Mas sua popularidade duradoura nos fóruns on -line – e a indústria do YouTube de “caçadores de predadores” do YouTube que gerou – levou a OSIT a refletir por que o crime hediondo de abuso sexual infantil é tão prontamente e amplamente consumido como entretenimento.
O filme “Predators” da OSIT é lançado nos cinemas dos EUA na sexta -feira. O filme faz uso extensivo de filmagens semiradas e nos bastidores de “To Catch a Predator”, inclusive de salas de interrogatório da polícia.
Enquanto os episódios de transmissão foram “cortados como uma comédia sombria”, com as imagens cruas “Você está assistindo 70, 80 minutos da vida de alguém desmoronando em câmera lenta”, disse OSIT.
“Eu me sentia assistindo e sentindo esse pingue-pongue emocional de me sentir arrasado por eles, e depois com nojo com eles, e então realmente questionando meus próprios sentimentos sobre se o que eu estava olhando estava certo ou errado”, disse o diretor.
Ele decidiu fazer um filme sobre “como o programa nos fez sentir”.
– ‘pornográfico’ –
É uma pergunta que é mais pontual do que nunca, dada a centralidade da pedofilia à controvérsia de Jeffrey Epstein, bem como muitas teorias difíceis da conspiração como o movimento Qanon.
O financiador desonrado Epstein foi condenado por crimes sexuais e encontrado morto em sua cela de prisão enquanto aguardava julgamento por alegações de meninas menores de idade. Grande parte da investigação criminal sobre Epstein não foi tornada pública.

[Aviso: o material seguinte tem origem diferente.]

(* ===== verification/SupervisorFacts.v ===== *)
(** * The client supervisor: what readiness means

    The invariant of the supervisor's step system, and with it: the bridge is
    ready only behind a round trip committed for the live generation with no
    invalidation since, every readiness boundary triggers one reconciliation, no
    arm panics, a delivered connection leads back to readiness, and nothing else
    does. Counters of deliveries saturate at 2^64 - 1; the theorems are about
    runs of fewer steps. *)

From S2P Require Import Prelude Readiness RateLimit Egress NodeDocs Ingress Reconcile Lifecycle Supervisor.

(** ** Snapshots along a run *)

Record snap_wf (n : Z) (c : LifecycleSnapshot) : Prop := {
  sw_sequence : 0 ≤ ls_sequence c ≤ n;
  sw_connection : 0 ≤ ls_connection_epoch c ≤ ls_sequence c;
  sw_invalidation : 0 ≤ ls_invalidation_epoch c ≤ ls_sequence c;
  sw_connected_seq : 0 ≤ ls_connected_sequence c ≤ ls_sequence c;
  sw_invalidation_seq : 0 ≤ ls_invalidation_sequence c ≤ ls_sequence c;
  sw_last : ls_last_event c = DlConnected →
    ls_connected c = true ∧ ls_invalidation_sequence c < ls_connected_sequence c;
}.

(** [d] was the snapshot at an earlier point. *)
Record snap_le (d c : LifecycleSnapshot) : Prop := {
  sl_connection : ls_connection_epoch d ≤ ls_connection_epoch c;
  sl_invalidation : ls_invalidation_epoch d ≤ ls_invalidation_epoch c;
  sl_connected_seq : ls_connection_epoch d = ls_connection_epoch c → ls_connected_sequence d = ls_connected_sequence c;
  sl_invalidation_seq : ls_invalidation_epoch d = ls_invalidation_epoch c →
    ls_invalidation_sequence d = ls_invalidation_sequence c;
}.

Lemma snap_le_refl c : snap_le c c.
Proof. by split. Qed.

Lemma saturating_succ x : 0 ≤ x < U64_MAX → saturating_add_u64 x 1 = x + 1.
Proof. unfold saturating_add_u64. lia. Qed.

Ltac snap_solve :=
  repeat match goal with H : snap_wf _ _ |- _ => destruct H end;
  repeat match goal with H : snap_le _ _ |- _ => destruct H end;
  cbn in *; rewrite ?saturating_succ in * by lia; cbn in *; split; cbn; try done; try lia.

Lemma snap_wf_delivered n c event : snap_wf n c → n < U64_MAX → snap_wf (n + 1) (delivered_snapshot event c).
Proof. intros H Hn. destruct event; cbn [delivered_snapshot]; snap_solve; intros; auto; lia. Qed.

Lemma snap_wf_mono n m c : snap_wf n c → n ≤ m → snap_wf m c.
Proof. intros [] ?. split; try done. lia. Qed.

Lemma snap_le_delivered n d c event :
  snap_wf n c → n < U64_MAX → snap_le d c → snap_le d (delivered_snapshot event c).
Proof. intros H Hn Hle. destruct event; cbn [delivered_snapshot]; snap_solve. Qed.

(** ** The invariant *)

Section facts.
Context (host : string) (port : Z) (subject_count : nat) (ingress reconcile : bool).
Abbreviation step := (sv_step host port subject_count ingress reconcile).
Abbreviation run := (sv_run host port subject_count ingress reconcile).
Implicit Types s : Supervisor.

(** What a status still promises once the subscriptions are established: the last
    committed barrier was for the live generation and nothing was invalidated
    since; its connection may only have been followed by a newer one. *)
Definition confirmed (tags : BarrierTags) (c : LifecycleSnapshot) (generation : option Z) : Prop :=
  bt_invalidation_epoch tags = ls_invalidation_epoch c ∧ bt_connection_epoch tags ≤ ls_connection_epoch c ∧
  generation = Some (bt_generation_id tags) ∧ ls_connected c = true ∧
  ls_invalidation_sequence c < ls_connected_sequence c.

Definition subscribed (b : BridgeStatus) : Prop := established_subjects b ≠ ∅.

(** The connection the status shows while a callback is between its halves. *)
Definition shown_connected (lock : option DeliveredLifecycleEvent) (c : LifecycleSnapshot) : bool :=
  match lock with
  | Some DlConnected => true
  | Some DlDisconnected => false
  | _ => ls_connected c
  end.

Definition pc_inv s : Prop :=
  match sv_pc s with
  | AtSelect => True
  | LifecycleStopBarrier d =>
      snap_le d (sv_snapshot s) ∧
      (sv_changed s = true → ls_last_event (sv_snapshot s) = DlConnected →
       ls_connection_epoch d < ls_connection_epoch (sv_snapshot s))
  | LifecycleBuild d => snap_le d (sv_snapshot s) ∧ sv_generation s = None
  | EndedStop (RebuildAll _ n) => established_subjects (sv_status s) = ∅ ∧ n = subject_count
  | EndedStop _ => established_subjects (sv_status s) = ∅
  | EndedBuild => established_subjects (sv_status s) = ∅ ∧ sv_generation s = None
  | InShutdown => accepting (sv_status s) = false
  | Panicked => False
  end.

(** The reconciliations requested by [n] readiness boundaries. *)
Definition boundary_triggers (n : Z) : list ReconcileReason :=
  if reconcile && (0 <? n) then StartupReady :: replicate (Z.to_nat (n - 1)) ReconnectReady else [].

Record sv_inv (configured : gset string) (n : Z) s : Prop := {
  si_configured : configured_subjects (sv_status s) = configured;
  si_enabled : enabled (sv_status s) = true;
  si_snapshot : snap_wf n (sv_snapshot s);
  si_link : connected (sv_status s) = shown_connected (sv_lock s) (sv_snapshot s);
  si_event : sv_lock s ≠ Some DlInitial;
  si_lock : sv_lock s = Some DlDisconnected ∨ sv_lock s = Some DlError → ¬ subscribed (sv_status s);
  si_pc : pc_inv s;
  si_handled : sv_handled_connection_epoch s ≤ ls_connection_epoch (sv_snapshot s);
  si_unseen : sv_changed s = true → ls_last_event (sv_snapshot s) = DlConnected →
    sv_handled_connection_epoch s < ls_connection_epoch (sv_snapshot s);
  si_barrier tags : sv_barrier s = Some tags →
    ∃ d, snap_le d (sv_snapshot s) ∧ barrier_allowed_after_latest_delivery d = true ∧
      bt_connection_epoch tags = ls_connection_epoch d ∧ bt_invalidation_epoch tags = ls_invalidation_epoch d;
  si_confirmed : sv_pc s ≠ InShutdown → subscribed (sv_status s) →
    ∃ tags, last (sv_commits s) = Some tags ∧ confirmed tags (sv_snapshot s) (sv_generation s);
  si_next : 1 ≤ sv_next_generation_id s ≤ n + 1;
  si_generation g : sv_generation s = Some g → 1 ≤ g < sv_next_generation_id s;
  si_ready : 0 ≤ sv_ready_generations s ≤ n;
  si_triggers : sv_triggers s = boundary_triggers (sv_ready_generations s);
}.

Lemma sv_inv_new subjects : sv_inv (list_to_set subjects) 0 (supervisor_new (readiness_new subjects)).
Proof.
  split; try (cbn; done || lia).
  - cbn. by intros [|].
  - unfold boundary_triggers. cbn. by rewrite andb_false_r.
Qed.

Lemma sv_inv_mono configured n m s : sv_inv configured n s → n ≤ m → sv_inv configured m s.
Proof. intros [] ?. split; try done; [by eapply snap_wf_mono|lia|lia]. Qed.

(** Log lines and warning deadlines are not part of it. *)
Definition same_core s s' : Prop :=
  sv_status s' = sv_status s ∧ sv_snapshot s' = sv_snapshot s ∧ sv_lock s' = sv_lock s ∧ sv_changed s' = sv_changed s ∧
  sv_pc s' = sv_pc s ∧ sv_generation s' = sv_generation s ∧ sv_next_generation_id s' = sv_next_generation_id s ∧
  sv_handled_connection_epoch s' = sv_handled_connection_epoch s ∧ sv_barrier s' = sv_barrier s ∧
  sv_commits s' = sv_commits s ∧ sv_ready_generations s' = sv_ready_generations s ∧ sv_triggers s' = sv_triggers s.

Lemma sv_inv_core configured n s s' : same_core s s' → sv_inv configured n s → sv_inv configured n s'.
Proof.
  intros (E1 & E2 & E3 & E4 & E5 & E6 & E7 & E8 & E9 & E10 & E11 & E12) [].
  split; unfold pc_inv in *; rewrite ?E1, ?E2, ?E3, ?E4, ?E5, ?E6, ?E7, ?E8, ?E9, ?E10, ?E11, ?E12; done.
Qed.
(** The supervisor's shutdown arm returns by the deadline. It reports the first
    of its stages that failed or did not finish in time; with none, it reports
    either completion or that the client did not leave the connection in time. *)
Theorem supervisor_shutdown_exact deadline now w :
  now ≤ deadline →
  let '(r, after) := supervisor_shutdown deadline now w in
  now ≤ after ≤ deadline ∧
  match reported (arm_problems deadline w) with
  | Some expected => r = expected
  | None => r = mkSupervisorShutdown StageComplete None ∨ r = mkSupervisorShutdown ClientDrain (Some DeadlineExceeded)
  end.
Proof.
  intros Hn. unfold supervisor_shutdown, arm_problems. rewrite !reported_app.
  destruct (stop_optional_spec deadline now (sw_barrier w) Hn) as (E & D & H).
  destruct (stop_optional deadline now (sw_barrier w)) as [b n1]. cbn [fst snd] in *. subst b.
  destruct D as [-> | ->]; cbn; [|split; [lia|done]].
  destruct (stop_optional_spec deadline n1 (sw_generation w) ltac:(lia)) as (E & D & H1).
  destruct (stop_optional deadline n1 (sw_generation w)) as [b n2]. cbn [fst snd] in *. subst b.
  destruct D as [-> | ->]; cbn; [|split; [lia|done]].
  assert (∃ n3, n2 ≤ n3 ≤ deadline ∧
    match sw_egress w with
    | None => (None, n2)
    | Some task =>
        match timeout_at deadline n2 task with
        | (Some (Joined _), now) => (None, now)
        | (Some _, now) => (Some (mkSupervisorShutdown Consumers (Some TaskPanicked)), now)
        | (None, now) => (Some (mkSupervisorShutdown Consumers (Some DeadlineExceeded)), now)
        end
    end = (reported (egress_problems deadline (sw_egress w)), n3)) as (n3 & H2 & ->).
  { unfold egress_problems. destruct (sw_egress w) as [t|]; [|exists n2; split; [lia|done]].
    assert (n2 ≤ deadline) as Hn2 by lia. wait t Hn2. exists z. by destruct (in_time deadline t) as [[]|]. }
  destruct (reported (egress_problems _ _)); [split; [lia|done]|].
  destruct (client_stage_spec ClientFlush deadline n3 (sw_flush w) ltac:(lia)) as [E H3].
  destruct (client_stage ClientFlush deadline n3 (sw_flush w)) as [o n4]. cbn [fst snd] in *. subst o.
  destruct (reported (client_problems ClientFlush _ _)); [split; [lia|done]|].
  destruct (client_stage_spec ClientDrain deadline n4 (sw_drain w) ltac:(lia)) as [E H4].
  destruct (client_stage ClientDrain deadline n4 (sw_drain w)) as [o n5]. cbn [fst snd] in *. subst o.
  destruct (reported (client_problems ClientDrain _ _)); [split; [lia|done]|].
  pose proof (wait_disconnected_by deadline n5 (sw_turns w) ltac:(lia)) as H5.
  pose proof (wait_disconnected_result deadline n5 (sw_turns w)) as Hr.
  destruct (wait_disconnected deadline n5 (sw_turns w)) as [r n6]. cbn in *. split; [lia|done].
Qed.

Lemma flat_map_nil {A B} (f : A → list B) l : flat_map f l = [] ↔ Forall (λ a, f a = []) l.
Proof.
  induction l as [|a l IH]; cbn; [by split|]. rewrite app_nil, Forall_cons, IH. done.
Qed.

(** ** The handle *)

Definition producer_problems (deadline : Z) (t : TaskEnd (JoinOutcome unit)) : problems :=
  match in_time deadline t with
  | Some TaskPanic => [(Producers, TaskPanicked)]
  | Some _ => []
  | None => [(Producers, DeadlineExceeded)]
  end.

Definition consumer_problems (deadline : Z) (t : TaskEnd (JoinOutcome unit)) : problems :=
  match in_time deadline t with
  | Some (Joined _) => []
  | Some _ => [(Consumers, TaskPanicked)]
  | None => [(Consumers, DeadlineExceeded)]
  end.
(** Without a usable shared key there is no derived identity: blank keys fall back
    to a random identity, keys that are not base64 are refused. *)
Theorem underived_identity shared_key pod :
  match derive_iroh_secret_seed shared_key pod with
  | Ok None => trim shared_key = ""%string ∧ derive_endpoint_id show_id public_key shared_key pod = Err SharedKeyRequired
  | Ok (Some seed) => ∃ secret, base64_decode (trim shared_key) = Some secret ∧ seed = derive_iroh_node_key secret pod
  | Err e => base64_decode (trim shared_key) = None ∧ derive_endpoint_id show_id public_key shared_key pod = Err SharedKeyNotBase64
  end.
Proof.
  unfold derive_endpoint_id, derive_iroh_secret_seed. destruct (is_empty_str (trim shared_key)) eqn:E.
  - apply is_empty_str_spec in E. by rewrite E.
  - destruct (base64_decode (trim shared_key)) as [b|]; cbn; eauto.
Qed.

End identity.

(** ** Witnesses *)

Definition toy_parse (s : string) : option string := if is_empty_str s then None else Some s.
Definition toy_up : Dial := mkDial (λ a, Ok [a]) (λ _, Ok tt) (λ _, Ok tt).
Definition toy_down : Dial := mkDial (λ a, Ok [a]) (λ _, Ok tt) (λ _, Err "timed out"%string).

(** A connect at time 1, a loss, and a tick at time 10 whose dial fails. *)
Definition toy_outage : list (PeerStep (Id := string)) :=
  [SConnect 1 "b" ["host:1"%string] "" toy_up; SRegister; SLost "b"%string; STick 10; SDial toy_down; SUpdate].

Definition toy_peers (steps : list (PeerStep (Id := string))) : Peers (Id := string) :=
  default peers_new (peer_run toy_parse steps peers_new).

Lemma watchdog_backoff_bounds_witness :
  ∃ reg, registered (toy_peers toy_outage) !! "b"%string = Some reg ∧ backoff reg = 10 ∧ next_attempt reg ≤ 10 + RECONNECT_BACKOFF_MAX.
Proof.
  exists (mkRegistration ["host:1"%string] "" 20 10). split; [vm_compute; reflexivity|]. split; [reflexivity|].
  apply (watchdog_backoff_bounds toy_parse 10 toy_outage (toy_peers toy_outage) "b"%string); [|lia|vm_compute; reflexivity|vm_compute; reflexivity].
  repeat constructor; cbn; lia.
Defined.


Lemma disconnect_holds_witness :
  ∃ p', peer_run toy_parse [SDisconnect "b"; STick 20; SLost "c"%string] (toy_peers toy_outage) = Some p' ∧ registered p' !! "b"%string = None.
Proof.
  eexists. split; [vm_compute; reflexivity|].
  eapply (disconnect_holds toy_parse "b" "b"%string (toy_peers toy_outage) [STick 20; SLost "c"%string]); [vm_compute; reflexivity| | | | |vm_compute; reflexivity].
  - replace (ps_pending (toy_peers toy_outage)) with (@nil (string * PeerRegistration)) by (vm_compute; reflexivity). set_solver.
  - replace (ps_batch (toy_peers toy_outage)) with (@nil (string * PeerRegistration)) by (vm_compute; reflexivity). set_solver.
  - vm_compute. exact I.
  - repeat constructor; cbn; tauto.
Defined.

Lemma disconnect_undone_by_watchdog_witness :
  ∃ p', peer_run toy_parse [SDisconnect "b"; SDial toy_up; SUpdate] (toy_peers (take 4 toy_outage)) = Some p' ∧
    "b"%string ∈ live p' ∧ registered p' !! "b"%string = None.
Proof.
  apply (disconnect_undone_by_watchdog toy_parse "b" "b"%string (mkRegistration ["host:1"%string] "" 1 5) []);
    [vm_compute; reflexivity..|].
  split; [intros a _ _; by exists a, []|]. split; [done|]. exists 1. unfold CONNECT_RETRY_ATTEMPTS. split; [lia|done].
Defined.

Lemma mdns_failure_excludes_peer_witness :
  let '(failed', p', _) := mdns_dials toy_parse 0 (λ _, toy_down) "b" ["10.0.0.2:1"%string] ∅ peers_new in
  mdns_watcher toy_parse id "a" "f" [(5, (λ _, toy_up), PeerFound (mkPeerInfo "b" ["10.0.0.2:1"%string] ∅))] failed' p' = (failed', p', [0%nat]).
Proof.
  pose proof (mdns_failure_excludes_peer toy_parse id "a" "f" 0 (λ _, toy_down) "b" "b"%string "10.0.0.2:1" [] ∅ peers_new 3 "timed out"
    eq_refl ltac:(vm_compute; reflexivity)) as Hx.
  destruct (mdns_dials _ _ _ _ _ _ _) as [[failed' p'] k].
  apply (Hx [(5, (λ _, toy_up), PeerFound (mkPeerInfo "b" ["10.0.0.2:1"%string] ∅))]).
  constructor; [|constructor]. eexists. split; [|left; reflexivity]. reflexivity.
Defined.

O presidente dos EUA, Donald Trump, uma vez amigo de Epstein, tentou reprimir os pedidos para liberar os arquivos Epstein – apesar de atacar os adversários com eles no passado.
A obsessão nacional não diminuiu, mesmo entre os apoiadores de Trump e alguns legisladores republicanos.
De acordo com a OSIT, pode haver “quase um elemento pornográfico” para ocupar os detalhes desses crimes de longe – o que também explica a enorme popularidade dos podcasts de “crime verdadeiro”.
“Se você deseja se identificar com os elementos mais obscenos, pode fazê-lo na privacidade de sua própria casa, e ninguém precisa saber o que está tendo prazer”, disse ele.
A “fantasia da justiça” também agrada aos fãs de programas de “caça a predadores”, particularmente aqueles que foram vítimas de abuso, acrescentou OSIT.
No entanto, a maior raiz de nossa obsessão pode ser a moralidade aparentemente clara que esses programas servem.
“Em um mundo de pessoas que são informadas de que são boas ou más, ou certas e erradas, para certas pessoas, é bastante atraente ficar do lado de bom bem inequivocamente contra a idéia de predação infantil … o mal final”, disse OSIT.
“É uma excelente cunha dizer que há um ‘nós’ e há um ‘eles’, e há as pessoas que fariam isso e as pessoas que não o fariam.”